[Stored items]
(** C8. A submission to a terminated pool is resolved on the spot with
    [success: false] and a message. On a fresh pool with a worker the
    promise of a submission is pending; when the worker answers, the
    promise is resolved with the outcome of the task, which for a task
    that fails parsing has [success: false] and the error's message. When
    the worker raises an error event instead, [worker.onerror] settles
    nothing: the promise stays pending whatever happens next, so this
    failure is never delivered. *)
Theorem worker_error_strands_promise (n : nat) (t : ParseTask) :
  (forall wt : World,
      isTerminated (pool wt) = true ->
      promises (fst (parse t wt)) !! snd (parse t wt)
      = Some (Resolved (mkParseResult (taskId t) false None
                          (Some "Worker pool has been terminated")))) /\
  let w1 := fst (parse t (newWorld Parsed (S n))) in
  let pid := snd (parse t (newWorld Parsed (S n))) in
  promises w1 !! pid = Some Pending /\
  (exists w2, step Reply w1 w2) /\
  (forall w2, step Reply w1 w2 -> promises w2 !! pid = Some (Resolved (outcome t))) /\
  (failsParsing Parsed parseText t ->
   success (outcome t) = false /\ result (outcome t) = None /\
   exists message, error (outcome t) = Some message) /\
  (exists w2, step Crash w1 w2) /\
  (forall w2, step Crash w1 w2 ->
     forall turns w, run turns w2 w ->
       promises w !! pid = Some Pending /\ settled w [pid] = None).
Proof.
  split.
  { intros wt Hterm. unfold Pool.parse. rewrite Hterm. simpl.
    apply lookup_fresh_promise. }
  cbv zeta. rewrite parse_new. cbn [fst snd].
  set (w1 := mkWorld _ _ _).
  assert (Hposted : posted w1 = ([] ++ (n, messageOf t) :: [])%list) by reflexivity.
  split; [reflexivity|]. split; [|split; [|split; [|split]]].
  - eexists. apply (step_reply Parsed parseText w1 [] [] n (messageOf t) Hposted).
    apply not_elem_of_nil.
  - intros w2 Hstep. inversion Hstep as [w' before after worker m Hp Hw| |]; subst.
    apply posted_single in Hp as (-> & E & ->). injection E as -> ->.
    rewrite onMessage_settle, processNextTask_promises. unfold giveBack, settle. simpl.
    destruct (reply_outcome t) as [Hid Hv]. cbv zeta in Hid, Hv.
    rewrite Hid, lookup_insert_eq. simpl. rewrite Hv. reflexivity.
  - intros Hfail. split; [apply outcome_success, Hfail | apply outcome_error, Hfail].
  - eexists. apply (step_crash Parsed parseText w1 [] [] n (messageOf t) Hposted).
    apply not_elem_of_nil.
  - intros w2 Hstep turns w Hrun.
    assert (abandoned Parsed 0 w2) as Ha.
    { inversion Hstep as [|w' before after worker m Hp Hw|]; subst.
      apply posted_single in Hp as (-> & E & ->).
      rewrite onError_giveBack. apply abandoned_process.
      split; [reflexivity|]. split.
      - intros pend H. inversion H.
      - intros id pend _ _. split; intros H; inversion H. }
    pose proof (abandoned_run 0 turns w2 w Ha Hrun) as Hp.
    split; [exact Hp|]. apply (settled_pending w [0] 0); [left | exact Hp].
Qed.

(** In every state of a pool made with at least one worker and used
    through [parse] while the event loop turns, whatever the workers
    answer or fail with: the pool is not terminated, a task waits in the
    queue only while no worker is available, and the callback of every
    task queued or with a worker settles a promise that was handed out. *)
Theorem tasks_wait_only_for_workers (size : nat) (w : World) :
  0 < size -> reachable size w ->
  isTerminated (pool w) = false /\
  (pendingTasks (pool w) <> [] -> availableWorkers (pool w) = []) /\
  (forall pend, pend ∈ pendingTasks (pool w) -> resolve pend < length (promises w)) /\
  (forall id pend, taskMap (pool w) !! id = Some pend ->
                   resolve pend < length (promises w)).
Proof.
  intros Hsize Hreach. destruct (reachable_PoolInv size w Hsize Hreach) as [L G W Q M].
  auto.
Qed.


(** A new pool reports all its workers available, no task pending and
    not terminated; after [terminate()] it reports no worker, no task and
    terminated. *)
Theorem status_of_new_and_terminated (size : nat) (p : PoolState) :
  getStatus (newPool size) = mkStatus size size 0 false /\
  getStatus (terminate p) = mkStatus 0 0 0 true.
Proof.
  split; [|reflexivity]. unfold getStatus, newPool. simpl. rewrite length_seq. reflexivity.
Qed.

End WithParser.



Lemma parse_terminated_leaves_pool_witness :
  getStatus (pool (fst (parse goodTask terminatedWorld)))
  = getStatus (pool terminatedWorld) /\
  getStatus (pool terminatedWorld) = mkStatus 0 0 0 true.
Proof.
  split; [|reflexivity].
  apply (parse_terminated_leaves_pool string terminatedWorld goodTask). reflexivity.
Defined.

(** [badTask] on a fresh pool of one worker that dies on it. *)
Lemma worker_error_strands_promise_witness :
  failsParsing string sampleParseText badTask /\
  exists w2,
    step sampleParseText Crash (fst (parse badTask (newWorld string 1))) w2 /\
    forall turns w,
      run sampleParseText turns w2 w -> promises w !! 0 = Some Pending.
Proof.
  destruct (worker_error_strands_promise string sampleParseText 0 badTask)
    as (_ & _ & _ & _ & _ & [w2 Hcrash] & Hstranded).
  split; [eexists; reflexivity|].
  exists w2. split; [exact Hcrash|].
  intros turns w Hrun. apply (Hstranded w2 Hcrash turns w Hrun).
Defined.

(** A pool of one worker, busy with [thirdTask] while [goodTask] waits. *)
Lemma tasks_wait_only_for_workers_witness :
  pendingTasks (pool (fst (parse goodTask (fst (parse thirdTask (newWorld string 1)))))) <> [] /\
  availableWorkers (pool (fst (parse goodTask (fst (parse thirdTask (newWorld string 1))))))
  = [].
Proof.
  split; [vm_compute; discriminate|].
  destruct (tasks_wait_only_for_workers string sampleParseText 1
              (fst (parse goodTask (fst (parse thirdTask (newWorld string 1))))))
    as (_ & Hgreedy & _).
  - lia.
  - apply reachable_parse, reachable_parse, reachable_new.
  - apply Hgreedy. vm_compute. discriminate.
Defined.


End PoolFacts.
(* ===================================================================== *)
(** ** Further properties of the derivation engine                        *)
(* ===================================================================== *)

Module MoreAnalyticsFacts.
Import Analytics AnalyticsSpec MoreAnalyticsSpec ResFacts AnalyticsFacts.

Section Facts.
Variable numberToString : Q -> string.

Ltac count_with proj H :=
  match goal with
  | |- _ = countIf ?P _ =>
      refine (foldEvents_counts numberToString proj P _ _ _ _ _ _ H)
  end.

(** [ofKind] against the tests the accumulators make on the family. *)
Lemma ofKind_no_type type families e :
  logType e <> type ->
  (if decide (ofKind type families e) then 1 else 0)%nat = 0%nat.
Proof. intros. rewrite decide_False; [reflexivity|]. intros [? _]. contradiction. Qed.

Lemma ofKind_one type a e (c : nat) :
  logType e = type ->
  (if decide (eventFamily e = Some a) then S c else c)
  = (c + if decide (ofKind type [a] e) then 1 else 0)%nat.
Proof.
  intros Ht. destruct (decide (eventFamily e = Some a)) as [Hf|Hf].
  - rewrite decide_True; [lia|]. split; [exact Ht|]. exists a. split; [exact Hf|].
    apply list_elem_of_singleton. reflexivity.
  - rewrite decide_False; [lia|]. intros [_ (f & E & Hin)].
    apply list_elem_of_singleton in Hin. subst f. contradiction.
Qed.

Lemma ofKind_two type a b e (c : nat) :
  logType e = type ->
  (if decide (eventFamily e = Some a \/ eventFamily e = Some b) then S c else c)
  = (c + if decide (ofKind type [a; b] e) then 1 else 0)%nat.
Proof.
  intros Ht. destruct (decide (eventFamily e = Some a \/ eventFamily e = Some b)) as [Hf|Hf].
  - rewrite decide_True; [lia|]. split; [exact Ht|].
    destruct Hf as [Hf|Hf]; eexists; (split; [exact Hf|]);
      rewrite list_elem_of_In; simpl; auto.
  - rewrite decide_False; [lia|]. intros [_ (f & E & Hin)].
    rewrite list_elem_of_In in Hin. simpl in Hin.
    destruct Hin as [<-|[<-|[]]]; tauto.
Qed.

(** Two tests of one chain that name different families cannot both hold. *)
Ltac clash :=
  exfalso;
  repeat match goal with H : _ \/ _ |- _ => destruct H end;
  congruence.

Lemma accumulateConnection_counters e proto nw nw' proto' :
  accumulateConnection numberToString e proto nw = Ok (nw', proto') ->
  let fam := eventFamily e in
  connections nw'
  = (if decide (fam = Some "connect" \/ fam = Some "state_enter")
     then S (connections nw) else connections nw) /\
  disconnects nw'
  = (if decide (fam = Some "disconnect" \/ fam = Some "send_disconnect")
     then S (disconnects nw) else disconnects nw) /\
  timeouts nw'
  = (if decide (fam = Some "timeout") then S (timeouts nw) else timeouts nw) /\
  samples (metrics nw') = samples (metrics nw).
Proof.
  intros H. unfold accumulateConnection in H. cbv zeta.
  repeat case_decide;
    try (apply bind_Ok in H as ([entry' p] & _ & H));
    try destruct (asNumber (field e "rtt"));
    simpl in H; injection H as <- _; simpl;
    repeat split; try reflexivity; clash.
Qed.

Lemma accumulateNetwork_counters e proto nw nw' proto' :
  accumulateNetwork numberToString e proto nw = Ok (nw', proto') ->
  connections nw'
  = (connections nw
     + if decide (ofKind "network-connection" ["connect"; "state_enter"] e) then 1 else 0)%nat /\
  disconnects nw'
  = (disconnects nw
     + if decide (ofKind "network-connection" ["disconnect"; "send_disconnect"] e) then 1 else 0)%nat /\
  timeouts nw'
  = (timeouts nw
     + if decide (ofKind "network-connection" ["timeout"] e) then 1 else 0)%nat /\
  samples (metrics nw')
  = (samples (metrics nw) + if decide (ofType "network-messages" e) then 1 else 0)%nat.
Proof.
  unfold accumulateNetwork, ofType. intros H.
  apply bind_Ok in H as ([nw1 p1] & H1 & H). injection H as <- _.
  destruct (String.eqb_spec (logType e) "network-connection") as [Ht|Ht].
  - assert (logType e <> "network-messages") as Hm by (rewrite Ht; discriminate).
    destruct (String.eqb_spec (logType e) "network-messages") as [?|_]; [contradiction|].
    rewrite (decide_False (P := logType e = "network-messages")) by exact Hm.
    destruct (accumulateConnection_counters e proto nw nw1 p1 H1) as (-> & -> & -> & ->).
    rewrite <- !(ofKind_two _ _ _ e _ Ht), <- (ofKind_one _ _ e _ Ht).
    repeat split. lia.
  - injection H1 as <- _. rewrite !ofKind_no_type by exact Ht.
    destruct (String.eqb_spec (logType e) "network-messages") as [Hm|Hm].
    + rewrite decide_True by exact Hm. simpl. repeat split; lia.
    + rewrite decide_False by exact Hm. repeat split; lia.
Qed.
---
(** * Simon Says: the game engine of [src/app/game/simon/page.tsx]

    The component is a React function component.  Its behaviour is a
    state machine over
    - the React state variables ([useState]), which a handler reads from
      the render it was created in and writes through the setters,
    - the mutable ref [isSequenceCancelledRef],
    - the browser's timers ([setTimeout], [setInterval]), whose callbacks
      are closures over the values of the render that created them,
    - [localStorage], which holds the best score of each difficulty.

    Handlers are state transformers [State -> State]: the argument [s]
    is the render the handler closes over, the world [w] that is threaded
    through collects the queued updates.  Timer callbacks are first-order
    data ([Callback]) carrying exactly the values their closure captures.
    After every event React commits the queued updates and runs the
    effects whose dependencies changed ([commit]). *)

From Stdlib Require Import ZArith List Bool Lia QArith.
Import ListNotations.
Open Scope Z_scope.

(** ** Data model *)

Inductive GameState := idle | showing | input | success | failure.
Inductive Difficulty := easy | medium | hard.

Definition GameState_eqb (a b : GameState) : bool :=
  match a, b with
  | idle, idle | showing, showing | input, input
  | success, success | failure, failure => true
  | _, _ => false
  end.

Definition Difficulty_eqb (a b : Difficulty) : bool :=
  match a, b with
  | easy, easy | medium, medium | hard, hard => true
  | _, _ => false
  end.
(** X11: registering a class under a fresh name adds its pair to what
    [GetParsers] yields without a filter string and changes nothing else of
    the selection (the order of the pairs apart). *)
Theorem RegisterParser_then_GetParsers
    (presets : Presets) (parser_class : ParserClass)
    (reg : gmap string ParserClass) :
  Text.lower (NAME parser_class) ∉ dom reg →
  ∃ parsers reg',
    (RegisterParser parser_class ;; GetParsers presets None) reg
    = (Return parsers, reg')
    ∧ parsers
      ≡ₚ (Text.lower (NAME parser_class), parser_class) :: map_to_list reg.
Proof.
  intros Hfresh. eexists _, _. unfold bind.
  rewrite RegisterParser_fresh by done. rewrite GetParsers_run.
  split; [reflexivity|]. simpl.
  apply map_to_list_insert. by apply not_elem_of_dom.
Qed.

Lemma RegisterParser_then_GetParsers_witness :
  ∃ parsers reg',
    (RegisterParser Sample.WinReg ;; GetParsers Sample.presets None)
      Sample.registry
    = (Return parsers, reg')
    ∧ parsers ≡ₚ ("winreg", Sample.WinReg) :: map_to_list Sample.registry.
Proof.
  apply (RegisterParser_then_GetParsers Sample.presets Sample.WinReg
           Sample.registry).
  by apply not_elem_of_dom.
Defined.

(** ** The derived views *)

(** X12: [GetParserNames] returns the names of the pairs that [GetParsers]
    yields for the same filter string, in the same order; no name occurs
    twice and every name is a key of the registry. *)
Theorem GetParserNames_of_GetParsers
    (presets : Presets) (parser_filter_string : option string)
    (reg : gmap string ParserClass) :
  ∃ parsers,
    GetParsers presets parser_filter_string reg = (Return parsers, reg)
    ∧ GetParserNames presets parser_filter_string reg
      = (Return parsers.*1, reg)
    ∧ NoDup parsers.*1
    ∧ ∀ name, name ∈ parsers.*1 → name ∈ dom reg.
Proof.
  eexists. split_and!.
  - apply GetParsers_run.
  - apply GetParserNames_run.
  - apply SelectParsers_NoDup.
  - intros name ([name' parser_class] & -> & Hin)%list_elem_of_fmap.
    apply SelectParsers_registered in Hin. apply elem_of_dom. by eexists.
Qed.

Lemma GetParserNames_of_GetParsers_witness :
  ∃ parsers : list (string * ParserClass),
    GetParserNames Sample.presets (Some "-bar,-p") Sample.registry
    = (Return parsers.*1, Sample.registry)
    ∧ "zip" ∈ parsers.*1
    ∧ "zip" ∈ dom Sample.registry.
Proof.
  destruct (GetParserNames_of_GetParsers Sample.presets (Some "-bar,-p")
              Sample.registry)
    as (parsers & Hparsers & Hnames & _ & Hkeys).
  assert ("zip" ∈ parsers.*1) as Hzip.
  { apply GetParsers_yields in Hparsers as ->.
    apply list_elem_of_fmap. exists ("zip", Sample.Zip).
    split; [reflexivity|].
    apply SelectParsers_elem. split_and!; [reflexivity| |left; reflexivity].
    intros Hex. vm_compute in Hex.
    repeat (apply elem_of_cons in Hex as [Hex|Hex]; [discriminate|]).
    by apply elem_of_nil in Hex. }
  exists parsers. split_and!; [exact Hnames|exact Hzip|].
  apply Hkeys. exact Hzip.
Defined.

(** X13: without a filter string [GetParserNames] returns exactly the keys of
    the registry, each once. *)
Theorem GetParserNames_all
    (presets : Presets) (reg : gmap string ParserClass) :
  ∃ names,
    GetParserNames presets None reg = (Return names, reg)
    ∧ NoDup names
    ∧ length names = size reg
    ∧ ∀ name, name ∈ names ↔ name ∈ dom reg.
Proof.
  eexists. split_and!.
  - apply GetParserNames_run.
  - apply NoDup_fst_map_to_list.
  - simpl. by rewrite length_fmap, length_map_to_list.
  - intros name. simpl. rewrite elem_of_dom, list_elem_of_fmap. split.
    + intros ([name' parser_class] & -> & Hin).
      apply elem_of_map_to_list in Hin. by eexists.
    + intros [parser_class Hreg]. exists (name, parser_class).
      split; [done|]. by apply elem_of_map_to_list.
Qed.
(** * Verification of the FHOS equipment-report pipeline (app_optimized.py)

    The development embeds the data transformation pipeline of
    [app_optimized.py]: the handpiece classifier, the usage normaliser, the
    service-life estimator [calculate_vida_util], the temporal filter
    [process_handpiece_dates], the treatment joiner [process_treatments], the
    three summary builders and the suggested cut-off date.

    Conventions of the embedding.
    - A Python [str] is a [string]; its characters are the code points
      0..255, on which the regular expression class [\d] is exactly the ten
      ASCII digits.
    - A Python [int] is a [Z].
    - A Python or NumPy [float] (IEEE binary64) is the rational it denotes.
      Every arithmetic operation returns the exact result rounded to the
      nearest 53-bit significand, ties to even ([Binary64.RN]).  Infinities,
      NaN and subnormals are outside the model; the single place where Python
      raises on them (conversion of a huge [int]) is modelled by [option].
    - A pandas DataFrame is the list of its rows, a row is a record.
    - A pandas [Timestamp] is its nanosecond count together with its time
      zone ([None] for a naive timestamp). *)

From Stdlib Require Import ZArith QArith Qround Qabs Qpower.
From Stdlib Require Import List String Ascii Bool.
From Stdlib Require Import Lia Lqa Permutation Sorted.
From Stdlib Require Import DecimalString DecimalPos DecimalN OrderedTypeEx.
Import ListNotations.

Aim of the exercise: Out of the entries above, write out only the lines between the line holding "step sampleParseText Crash" and the line holding "destruct (tasks_wait_only_for_workers string", inclusive, each exactly as given.

Answer space:
    step sampleParseText Crash (fst (parse badTask (newWorld string 1))) w2 /\
    forall turns w,
      run sampleParseText turns w2 w -> promises w !! 0 = Some Pending.
Proof.
  destruct (worker_error_strands_promise string sampleParseText 0 badTask)
    as (_ & _ & _ & _ & _ & [w2 Hcrash] & Hstranded).
  split; [eexists; reflexivity|].
  exists w2. split; [exact Hcrash|].
  intros turns w Hrun. apply (Hstranded w2 Hcrash turns w Hrun).
Defined.

(** A pool of one worker, busy with [thirdTask] while [goodTask] waits. *)
Lemma tasks_wait_only_for_workers_witness :
  pendingTasks (pool (fst (parse goodTask (fst (parse thirdTask (newWorld string 1)))))) <> [] /\
  availableWorkers (pool (fst (parse goodTask (fst (parse thirdTask (newWorld string 1))))))
  = [].
Proof.
  split; [vm_compute; discriminate|].
  destruct (tasks_wait_only_for_workers string sampleParseText 1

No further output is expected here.